The task: Somewhere below, one line contains "(** A call runs in a window of the PMP. *)" and a later line contains "intros Hf [Hl". Output those two lines and everything between them exactly, and nothing else.

....

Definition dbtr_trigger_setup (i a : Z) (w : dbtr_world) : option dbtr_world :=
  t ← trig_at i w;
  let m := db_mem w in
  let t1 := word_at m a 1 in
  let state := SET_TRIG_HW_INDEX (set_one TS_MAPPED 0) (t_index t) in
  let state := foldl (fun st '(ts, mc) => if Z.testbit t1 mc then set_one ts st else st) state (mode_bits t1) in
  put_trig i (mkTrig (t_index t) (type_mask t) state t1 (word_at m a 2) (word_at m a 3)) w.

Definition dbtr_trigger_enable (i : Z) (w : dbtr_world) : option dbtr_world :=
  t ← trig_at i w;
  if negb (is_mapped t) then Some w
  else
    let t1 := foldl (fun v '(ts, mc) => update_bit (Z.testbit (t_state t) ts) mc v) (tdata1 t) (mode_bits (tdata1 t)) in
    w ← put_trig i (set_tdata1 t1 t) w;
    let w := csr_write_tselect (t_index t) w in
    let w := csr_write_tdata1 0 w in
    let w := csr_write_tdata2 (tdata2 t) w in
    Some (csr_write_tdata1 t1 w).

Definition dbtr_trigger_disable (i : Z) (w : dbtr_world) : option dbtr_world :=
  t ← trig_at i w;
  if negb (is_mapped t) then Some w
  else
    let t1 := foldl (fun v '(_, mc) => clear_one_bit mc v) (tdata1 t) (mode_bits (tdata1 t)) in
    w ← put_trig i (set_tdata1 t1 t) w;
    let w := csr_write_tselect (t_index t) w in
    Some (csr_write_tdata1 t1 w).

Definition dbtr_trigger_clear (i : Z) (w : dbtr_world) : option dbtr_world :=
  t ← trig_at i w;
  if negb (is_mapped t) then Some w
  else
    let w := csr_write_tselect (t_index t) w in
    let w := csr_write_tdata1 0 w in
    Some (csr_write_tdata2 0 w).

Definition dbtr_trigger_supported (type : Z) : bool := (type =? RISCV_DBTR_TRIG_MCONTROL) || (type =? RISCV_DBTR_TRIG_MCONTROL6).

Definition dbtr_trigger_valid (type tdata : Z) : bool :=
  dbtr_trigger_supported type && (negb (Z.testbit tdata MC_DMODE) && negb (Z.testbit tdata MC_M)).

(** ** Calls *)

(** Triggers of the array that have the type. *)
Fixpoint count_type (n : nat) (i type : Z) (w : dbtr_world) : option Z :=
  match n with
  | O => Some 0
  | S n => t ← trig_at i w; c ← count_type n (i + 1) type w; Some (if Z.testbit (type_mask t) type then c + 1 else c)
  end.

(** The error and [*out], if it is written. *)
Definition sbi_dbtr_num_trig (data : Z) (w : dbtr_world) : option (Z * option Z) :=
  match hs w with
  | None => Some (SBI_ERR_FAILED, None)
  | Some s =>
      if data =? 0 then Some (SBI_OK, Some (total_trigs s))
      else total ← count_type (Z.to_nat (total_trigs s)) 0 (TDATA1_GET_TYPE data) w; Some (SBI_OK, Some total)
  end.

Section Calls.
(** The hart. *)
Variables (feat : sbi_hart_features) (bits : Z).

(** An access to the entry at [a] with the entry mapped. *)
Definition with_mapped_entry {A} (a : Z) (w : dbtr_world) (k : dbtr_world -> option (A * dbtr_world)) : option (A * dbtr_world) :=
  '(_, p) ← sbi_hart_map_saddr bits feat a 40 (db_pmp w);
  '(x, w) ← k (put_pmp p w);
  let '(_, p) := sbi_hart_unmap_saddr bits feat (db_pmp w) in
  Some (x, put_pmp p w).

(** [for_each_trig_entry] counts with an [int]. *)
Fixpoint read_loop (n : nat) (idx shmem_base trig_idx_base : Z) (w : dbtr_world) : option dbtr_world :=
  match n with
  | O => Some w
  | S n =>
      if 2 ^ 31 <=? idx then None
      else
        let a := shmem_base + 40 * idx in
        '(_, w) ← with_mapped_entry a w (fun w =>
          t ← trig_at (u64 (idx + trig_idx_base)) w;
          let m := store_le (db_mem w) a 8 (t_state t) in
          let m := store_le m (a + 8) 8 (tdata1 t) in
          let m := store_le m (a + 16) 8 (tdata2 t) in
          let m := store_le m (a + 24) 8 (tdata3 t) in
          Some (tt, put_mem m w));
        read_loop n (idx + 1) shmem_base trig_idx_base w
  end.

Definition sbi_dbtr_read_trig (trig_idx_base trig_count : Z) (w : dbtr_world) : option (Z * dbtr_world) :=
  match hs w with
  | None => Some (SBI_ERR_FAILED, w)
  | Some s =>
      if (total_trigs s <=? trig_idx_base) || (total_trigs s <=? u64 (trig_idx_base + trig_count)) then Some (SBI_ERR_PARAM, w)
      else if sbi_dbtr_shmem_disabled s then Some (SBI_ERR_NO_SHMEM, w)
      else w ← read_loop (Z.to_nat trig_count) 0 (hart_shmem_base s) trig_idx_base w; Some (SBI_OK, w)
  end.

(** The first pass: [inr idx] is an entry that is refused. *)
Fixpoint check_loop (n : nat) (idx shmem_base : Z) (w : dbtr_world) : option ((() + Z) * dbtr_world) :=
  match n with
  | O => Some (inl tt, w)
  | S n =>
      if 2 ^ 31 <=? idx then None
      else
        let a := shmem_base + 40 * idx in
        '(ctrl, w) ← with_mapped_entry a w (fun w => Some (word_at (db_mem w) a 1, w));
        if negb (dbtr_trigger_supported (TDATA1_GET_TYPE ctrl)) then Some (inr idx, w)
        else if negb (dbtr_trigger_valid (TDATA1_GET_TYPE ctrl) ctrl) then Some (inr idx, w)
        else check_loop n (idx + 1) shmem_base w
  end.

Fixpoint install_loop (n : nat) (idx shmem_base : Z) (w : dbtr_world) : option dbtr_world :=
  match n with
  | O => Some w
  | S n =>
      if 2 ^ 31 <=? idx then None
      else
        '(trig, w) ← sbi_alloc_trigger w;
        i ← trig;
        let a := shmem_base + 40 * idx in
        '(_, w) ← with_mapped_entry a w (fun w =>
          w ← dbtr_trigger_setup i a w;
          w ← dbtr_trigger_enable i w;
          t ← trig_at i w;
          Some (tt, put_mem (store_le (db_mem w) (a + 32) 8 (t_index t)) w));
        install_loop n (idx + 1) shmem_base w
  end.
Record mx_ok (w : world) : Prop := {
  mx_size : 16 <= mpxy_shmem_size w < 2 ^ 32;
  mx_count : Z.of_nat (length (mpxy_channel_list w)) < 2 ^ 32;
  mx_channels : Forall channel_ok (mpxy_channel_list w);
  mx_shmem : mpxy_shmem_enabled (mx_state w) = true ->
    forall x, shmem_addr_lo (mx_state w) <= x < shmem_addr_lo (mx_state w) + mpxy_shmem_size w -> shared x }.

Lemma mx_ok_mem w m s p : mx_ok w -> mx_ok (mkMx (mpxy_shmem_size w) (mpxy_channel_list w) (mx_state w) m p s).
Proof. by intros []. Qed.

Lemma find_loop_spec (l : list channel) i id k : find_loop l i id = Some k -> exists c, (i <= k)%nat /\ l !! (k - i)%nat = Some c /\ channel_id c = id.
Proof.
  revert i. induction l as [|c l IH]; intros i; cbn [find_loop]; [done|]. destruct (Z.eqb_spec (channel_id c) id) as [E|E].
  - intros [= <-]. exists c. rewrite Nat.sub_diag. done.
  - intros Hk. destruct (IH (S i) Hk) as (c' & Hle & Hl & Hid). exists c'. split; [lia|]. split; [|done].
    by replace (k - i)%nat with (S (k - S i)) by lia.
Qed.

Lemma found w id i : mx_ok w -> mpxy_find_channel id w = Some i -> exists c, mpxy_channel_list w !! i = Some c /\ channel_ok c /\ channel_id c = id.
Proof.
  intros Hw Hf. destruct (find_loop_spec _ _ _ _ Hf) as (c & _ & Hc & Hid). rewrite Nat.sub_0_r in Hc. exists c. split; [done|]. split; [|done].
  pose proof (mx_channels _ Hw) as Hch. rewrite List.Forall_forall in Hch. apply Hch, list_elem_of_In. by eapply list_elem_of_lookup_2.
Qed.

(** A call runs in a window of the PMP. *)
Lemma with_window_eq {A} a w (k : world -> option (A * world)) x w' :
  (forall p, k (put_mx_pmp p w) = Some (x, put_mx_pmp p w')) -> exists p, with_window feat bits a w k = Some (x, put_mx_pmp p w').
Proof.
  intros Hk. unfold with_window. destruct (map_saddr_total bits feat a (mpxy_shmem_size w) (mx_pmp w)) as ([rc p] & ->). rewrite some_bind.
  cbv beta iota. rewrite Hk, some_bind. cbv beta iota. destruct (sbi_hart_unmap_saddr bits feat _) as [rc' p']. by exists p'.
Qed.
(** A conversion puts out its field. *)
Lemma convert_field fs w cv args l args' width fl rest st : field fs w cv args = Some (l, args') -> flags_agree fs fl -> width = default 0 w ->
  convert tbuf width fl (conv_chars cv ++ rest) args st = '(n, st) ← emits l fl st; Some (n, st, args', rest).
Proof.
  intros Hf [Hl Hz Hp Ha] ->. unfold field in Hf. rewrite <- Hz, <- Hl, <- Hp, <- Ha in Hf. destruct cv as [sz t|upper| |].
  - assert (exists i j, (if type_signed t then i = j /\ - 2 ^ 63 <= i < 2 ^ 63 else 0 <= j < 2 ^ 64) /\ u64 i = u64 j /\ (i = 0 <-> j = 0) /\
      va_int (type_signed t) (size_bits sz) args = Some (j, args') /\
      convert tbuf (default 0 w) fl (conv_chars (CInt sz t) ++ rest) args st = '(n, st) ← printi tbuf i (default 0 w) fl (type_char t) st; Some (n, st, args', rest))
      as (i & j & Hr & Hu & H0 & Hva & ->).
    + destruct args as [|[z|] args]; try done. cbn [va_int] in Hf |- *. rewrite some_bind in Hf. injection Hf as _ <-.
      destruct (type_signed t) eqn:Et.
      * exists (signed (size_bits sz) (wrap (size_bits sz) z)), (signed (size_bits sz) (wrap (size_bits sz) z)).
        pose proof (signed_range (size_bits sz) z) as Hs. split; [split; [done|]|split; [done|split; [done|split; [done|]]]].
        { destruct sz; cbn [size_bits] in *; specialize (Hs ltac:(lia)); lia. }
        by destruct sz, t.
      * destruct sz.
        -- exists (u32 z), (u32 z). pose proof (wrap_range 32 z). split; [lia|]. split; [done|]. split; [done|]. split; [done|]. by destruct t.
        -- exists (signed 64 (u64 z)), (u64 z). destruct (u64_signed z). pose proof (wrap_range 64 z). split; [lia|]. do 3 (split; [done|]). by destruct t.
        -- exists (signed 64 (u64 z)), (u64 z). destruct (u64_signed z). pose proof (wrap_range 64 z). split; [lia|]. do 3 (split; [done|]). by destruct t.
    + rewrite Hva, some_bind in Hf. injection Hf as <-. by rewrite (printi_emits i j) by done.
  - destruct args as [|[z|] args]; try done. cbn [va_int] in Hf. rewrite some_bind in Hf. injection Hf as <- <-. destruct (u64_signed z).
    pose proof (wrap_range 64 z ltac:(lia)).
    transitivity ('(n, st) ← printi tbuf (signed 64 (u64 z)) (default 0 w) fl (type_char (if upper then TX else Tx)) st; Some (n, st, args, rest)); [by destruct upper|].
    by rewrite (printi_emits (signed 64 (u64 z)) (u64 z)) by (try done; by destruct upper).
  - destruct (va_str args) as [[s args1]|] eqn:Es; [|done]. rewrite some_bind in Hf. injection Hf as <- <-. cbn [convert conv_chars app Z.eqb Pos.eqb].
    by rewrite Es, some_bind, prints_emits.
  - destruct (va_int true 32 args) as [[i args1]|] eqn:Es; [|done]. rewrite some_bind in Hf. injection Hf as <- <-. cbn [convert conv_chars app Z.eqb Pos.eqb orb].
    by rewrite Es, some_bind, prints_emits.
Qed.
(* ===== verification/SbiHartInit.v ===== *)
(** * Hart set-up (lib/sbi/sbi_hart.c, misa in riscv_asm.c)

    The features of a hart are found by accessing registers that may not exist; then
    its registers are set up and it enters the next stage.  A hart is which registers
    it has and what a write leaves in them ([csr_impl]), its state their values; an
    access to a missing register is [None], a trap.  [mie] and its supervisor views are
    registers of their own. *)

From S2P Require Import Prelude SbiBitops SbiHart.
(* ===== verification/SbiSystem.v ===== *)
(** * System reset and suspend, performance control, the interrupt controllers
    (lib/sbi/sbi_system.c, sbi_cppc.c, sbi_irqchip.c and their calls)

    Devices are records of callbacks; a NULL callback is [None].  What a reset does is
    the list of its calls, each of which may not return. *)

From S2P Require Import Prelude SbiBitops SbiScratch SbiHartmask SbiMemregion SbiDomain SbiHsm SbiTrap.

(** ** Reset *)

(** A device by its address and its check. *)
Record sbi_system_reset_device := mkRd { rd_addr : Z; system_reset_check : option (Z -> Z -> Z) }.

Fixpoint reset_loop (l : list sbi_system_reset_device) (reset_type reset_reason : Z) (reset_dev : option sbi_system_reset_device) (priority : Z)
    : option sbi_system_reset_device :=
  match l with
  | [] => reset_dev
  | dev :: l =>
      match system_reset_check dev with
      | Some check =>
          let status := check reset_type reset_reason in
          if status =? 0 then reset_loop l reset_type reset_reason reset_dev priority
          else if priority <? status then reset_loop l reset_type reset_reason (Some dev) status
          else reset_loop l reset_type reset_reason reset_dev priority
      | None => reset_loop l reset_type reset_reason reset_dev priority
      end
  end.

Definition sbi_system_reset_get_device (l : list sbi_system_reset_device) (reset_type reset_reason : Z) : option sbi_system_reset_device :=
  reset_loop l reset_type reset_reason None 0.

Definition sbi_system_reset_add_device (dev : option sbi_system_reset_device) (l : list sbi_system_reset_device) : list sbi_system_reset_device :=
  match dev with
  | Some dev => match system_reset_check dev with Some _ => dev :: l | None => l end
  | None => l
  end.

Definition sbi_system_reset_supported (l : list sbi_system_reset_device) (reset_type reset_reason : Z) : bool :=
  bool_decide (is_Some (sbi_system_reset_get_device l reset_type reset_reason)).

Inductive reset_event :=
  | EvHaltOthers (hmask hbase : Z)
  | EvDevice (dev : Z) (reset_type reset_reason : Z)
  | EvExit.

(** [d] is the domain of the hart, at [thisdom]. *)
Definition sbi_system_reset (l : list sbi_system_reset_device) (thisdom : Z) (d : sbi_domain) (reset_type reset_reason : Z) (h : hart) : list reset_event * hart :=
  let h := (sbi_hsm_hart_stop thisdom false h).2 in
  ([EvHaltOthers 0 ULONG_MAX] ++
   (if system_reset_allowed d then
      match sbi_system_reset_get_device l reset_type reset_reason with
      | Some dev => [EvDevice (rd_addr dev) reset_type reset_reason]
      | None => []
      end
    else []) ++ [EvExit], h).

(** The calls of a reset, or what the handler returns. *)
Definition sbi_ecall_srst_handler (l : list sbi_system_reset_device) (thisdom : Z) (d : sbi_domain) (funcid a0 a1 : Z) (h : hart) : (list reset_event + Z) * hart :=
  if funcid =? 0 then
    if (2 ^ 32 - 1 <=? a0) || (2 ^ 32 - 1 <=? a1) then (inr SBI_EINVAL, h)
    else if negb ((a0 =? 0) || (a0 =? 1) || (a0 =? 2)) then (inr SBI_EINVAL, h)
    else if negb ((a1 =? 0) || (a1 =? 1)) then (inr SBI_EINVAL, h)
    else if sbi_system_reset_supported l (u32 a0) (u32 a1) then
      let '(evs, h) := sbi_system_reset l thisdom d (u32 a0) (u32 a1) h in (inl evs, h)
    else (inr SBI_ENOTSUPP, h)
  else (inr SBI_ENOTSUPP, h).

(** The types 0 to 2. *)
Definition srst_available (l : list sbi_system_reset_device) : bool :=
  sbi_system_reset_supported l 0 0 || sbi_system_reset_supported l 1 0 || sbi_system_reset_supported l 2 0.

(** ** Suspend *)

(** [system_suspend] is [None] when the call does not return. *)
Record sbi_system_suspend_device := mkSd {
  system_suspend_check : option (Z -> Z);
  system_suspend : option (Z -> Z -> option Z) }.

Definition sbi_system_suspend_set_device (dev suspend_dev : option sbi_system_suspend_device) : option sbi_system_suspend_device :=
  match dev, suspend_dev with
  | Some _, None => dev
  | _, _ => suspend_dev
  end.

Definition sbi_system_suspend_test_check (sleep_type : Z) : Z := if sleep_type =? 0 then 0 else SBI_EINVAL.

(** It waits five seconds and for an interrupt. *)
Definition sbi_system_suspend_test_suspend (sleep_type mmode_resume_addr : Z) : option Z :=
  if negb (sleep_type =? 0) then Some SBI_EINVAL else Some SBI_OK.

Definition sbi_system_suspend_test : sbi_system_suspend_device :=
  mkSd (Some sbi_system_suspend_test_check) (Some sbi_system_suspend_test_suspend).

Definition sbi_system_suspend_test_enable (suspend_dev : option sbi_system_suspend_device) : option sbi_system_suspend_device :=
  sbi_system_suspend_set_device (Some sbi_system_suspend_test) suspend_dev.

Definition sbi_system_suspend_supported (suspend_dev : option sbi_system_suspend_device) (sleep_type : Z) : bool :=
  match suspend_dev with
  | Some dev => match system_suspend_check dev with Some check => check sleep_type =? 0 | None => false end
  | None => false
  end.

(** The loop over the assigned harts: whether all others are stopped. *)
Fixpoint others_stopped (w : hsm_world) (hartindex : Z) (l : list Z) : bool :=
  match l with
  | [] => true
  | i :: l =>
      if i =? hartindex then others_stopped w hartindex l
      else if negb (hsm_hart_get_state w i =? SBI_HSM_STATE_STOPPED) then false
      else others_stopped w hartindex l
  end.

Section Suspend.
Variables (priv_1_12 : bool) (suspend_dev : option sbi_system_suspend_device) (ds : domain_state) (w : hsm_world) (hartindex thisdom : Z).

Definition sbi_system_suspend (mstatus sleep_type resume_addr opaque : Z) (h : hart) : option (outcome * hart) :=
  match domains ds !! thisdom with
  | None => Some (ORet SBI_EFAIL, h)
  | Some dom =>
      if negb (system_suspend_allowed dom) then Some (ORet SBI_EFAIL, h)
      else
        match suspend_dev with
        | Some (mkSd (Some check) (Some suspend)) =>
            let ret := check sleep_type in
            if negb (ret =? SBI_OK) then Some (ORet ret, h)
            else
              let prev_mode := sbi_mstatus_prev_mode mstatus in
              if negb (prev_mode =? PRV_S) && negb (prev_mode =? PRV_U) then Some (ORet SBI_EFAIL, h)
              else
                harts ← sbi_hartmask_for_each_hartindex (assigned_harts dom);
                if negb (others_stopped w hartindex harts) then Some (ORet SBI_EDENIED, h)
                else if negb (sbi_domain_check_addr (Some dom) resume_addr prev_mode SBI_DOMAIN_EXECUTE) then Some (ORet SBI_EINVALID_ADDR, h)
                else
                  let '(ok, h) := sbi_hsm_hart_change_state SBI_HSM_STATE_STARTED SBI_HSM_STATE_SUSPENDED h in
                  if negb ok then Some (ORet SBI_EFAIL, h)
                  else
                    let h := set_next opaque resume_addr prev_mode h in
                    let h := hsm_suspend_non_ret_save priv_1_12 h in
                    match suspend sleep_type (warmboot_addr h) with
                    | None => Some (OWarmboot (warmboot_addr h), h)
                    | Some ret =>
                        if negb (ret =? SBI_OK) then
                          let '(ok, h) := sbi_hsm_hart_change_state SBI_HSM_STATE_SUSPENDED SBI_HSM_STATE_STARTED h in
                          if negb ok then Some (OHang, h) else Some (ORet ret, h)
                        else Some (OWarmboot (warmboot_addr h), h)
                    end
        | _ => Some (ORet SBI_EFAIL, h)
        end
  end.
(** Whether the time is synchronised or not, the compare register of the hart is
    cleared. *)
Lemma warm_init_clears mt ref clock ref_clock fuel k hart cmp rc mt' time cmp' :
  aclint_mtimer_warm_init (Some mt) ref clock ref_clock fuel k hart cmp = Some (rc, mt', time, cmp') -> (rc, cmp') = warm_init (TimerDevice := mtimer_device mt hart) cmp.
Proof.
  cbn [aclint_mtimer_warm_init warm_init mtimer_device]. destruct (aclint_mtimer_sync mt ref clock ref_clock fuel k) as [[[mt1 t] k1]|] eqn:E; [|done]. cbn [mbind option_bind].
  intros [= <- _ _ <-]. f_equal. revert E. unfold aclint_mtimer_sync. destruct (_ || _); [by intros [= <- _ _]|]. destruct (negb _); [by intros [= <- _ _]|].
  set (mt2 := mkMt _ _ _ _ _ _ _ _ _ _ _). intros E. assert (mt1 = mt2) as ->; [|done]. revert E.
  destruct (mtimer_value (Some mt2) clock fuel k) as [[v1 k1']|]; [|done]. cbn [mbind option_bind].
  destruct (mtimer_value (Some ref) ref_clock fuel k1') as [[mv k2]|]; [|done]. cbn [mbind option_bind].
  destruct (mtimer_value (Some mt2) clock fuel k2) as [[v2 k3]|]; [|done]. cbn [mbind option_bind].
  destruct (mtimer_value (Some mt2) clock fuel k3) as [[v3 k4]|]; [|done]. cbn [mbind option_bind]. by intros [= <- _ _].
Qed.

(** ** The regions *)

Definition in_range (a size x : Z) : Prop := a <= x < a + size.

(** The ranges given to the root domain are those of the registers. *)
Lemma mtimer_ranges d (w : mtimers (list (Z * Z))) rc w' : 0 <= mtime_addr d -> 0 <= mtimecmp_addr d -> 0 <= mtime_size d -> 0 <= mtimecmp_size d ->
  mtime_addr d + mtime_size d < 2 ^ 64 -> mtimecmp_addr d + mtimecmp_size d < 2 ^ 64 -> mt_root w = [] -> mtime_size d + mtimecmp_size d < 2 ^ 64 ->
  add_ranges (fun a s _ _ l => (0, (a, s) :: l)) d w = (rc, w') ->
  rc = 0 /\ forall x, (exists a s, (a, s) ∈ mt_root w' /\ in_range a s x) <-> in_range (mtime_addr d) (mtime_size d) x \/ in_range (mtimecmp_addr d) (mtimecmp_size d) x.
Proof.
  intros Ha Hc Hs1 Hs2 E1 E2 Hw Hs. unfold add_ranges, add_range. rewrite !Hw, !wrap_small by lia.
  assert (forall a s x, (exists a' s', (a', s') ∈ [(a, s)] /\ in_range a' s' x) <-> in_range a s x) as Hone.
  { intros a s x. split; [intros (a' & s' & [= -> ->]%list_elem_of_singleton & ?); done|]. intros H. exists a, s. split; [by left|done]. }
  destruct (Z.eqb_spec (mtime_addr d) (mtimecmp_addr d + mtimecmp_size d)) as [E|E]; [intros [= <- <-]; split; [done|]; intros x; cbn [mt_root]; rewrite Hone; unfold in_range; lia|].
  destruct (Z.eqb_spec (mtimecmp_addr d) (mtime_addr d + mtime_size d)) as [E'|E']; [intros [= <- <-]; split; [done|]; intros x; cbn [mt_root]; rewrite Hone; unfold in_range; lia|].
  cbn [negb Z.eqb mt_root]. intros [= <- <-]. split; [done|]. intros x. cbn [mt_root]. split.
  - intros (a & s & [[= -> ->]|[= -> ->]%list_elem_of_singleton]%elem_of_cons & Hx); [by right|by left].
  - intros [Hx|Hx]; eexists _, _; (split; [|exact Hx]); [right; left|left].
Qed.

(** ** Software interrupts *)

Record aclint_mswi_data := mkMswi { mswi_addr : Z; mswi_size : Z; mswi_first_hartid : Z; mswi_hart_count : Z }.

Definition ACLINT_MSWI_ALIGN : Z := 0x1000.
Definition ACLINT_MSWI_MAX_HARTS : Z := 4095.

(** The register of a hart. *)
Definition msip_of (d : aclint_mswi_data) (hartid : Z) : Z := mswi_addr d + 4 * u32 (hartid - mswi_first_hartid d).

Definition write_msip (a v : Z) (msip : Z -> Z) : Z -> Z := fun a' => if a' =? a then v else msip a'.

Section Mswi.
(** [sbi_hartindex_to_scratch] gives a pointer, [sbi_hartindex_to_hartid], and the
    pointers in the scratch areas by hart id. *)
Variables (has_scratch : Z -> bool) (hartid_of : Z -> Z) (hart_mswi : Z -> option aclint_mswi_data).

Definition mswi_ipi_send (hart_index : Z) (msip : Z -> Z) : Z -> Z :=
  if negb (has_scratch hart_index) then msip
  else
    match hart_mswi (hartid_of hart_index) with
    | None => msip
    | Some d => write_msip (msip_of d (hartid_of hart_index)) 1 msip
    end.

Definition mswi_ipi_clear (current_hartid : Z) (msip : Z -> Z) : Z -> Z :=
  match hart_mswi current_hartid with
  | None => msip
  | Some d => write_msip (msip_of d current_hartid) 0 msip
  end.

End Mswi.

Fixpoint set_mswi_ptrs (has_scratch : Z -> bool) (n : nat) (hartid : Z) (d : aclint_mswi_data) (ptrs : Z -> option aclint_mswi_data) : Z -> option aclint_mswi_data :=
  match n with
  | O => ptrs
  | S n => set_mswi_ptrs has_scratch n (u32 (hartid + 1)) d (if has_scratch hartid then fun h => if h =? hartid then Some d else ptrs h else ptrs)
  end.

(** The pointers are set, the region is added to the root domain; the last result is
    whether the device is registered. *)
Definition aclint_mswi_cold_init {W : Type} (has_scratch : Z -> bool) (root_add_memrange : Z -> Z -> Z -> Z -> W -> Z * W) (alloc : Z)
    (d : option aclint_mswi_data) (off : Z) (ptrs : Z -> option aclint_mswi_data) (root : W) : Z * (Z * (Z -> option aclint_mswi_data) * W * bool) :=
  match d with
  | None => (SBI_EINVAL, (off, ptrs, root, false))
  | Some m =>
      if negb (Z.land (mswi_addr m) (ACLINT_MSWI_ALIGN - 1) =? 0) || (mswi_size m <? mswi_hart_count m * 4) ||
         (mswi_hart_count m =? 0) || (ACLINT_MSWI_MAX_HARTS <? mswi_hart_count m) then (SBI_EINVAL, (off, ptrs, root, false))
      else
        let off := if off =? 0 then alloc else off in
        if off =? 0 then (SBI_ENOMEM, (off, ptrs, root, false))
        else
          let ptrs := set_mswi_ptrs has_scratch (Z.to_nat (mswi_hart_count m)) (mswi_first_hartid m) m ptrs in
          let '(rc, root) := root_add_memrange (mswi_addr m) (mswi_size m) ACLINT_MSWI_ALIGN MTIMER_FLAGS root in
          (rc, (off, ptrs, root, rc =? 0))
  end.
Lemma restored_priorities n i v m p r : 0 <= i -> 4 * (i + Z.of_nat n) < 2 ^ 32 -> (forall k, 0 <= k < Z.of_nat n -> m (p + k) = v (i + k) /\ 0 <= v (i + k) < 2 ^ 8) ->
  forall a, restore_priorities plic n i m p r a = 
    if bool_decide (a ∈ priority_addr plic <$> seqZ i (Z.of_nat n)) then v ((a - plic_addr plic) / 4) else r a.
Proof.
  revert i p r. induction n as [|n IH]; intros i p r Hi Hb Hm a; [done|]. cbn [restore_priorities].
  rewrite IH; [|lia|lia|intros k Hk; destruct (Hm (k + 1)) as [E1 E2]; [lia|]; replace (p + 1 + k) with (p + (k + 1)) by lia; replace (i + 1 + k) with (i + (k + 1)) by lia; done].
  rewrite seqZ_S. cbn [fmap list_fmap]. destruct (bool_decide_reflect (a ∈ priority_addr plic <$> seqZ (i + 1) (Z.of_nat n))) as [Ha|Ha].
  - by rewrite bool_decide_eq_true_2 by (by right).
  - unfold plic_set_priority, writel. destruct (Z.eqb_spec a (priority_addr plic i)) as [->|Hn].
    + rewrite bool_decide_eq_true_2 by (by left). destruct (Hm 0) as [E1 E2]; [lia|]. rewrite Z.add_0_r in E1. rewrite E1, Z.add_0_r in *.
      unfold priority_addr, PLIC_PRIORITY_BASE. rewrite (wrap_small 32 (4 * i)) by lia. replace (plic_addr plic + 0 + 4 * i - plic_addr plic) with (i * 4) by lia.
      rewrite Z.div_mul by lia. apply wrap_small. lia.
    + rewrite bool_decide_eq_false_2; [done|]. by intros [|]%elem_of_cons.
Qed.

....

Solution for this problem:
(** A call runs in a window of the PMP. *)
Lemma with_window_eq {A} a w (k : world -> option (A * world)) x w' :
  (forall p, k (put_mx_pmp p w) = Some (x, put_mx_pmp p w')) -> exists p, with_window feat bits a w k = Some (x, put_mx_pmp p w').
Proof.
  intros Hk. unfold with_window. destruct (map_saddr_total bits feat a (mpxy_shmem_size w) (mx_pmp w)) as ([rc p] & ->). rewrite some_bind.
  cbv beta iota. rewrite Hk, some_bind. cbv beta iota. destruct (sbi_hart_unmap_saddr bits feat _) as [rc' p']. by exists p'.
Qed.
(** A conversion puts out its field. *)
Lemma convert_field fs w cv args l args' width fl rest st : field fs w cv args = Some (l, args') -> flags_agree fs fl -> width = default 0 w ->
  convert tbuf width fl (conv_chars cv ++ rest) args st = '(n, st) ← emits l fl st; Some (n, st, args', rest).
Proof.
  intros Hf [Hl Hz Hp Ha] ->. unfold field in Hf. rewrite <- Hz, <- Hl, <- Hp, <- Ha in Hf. destruct cv as [sz t|upper| |].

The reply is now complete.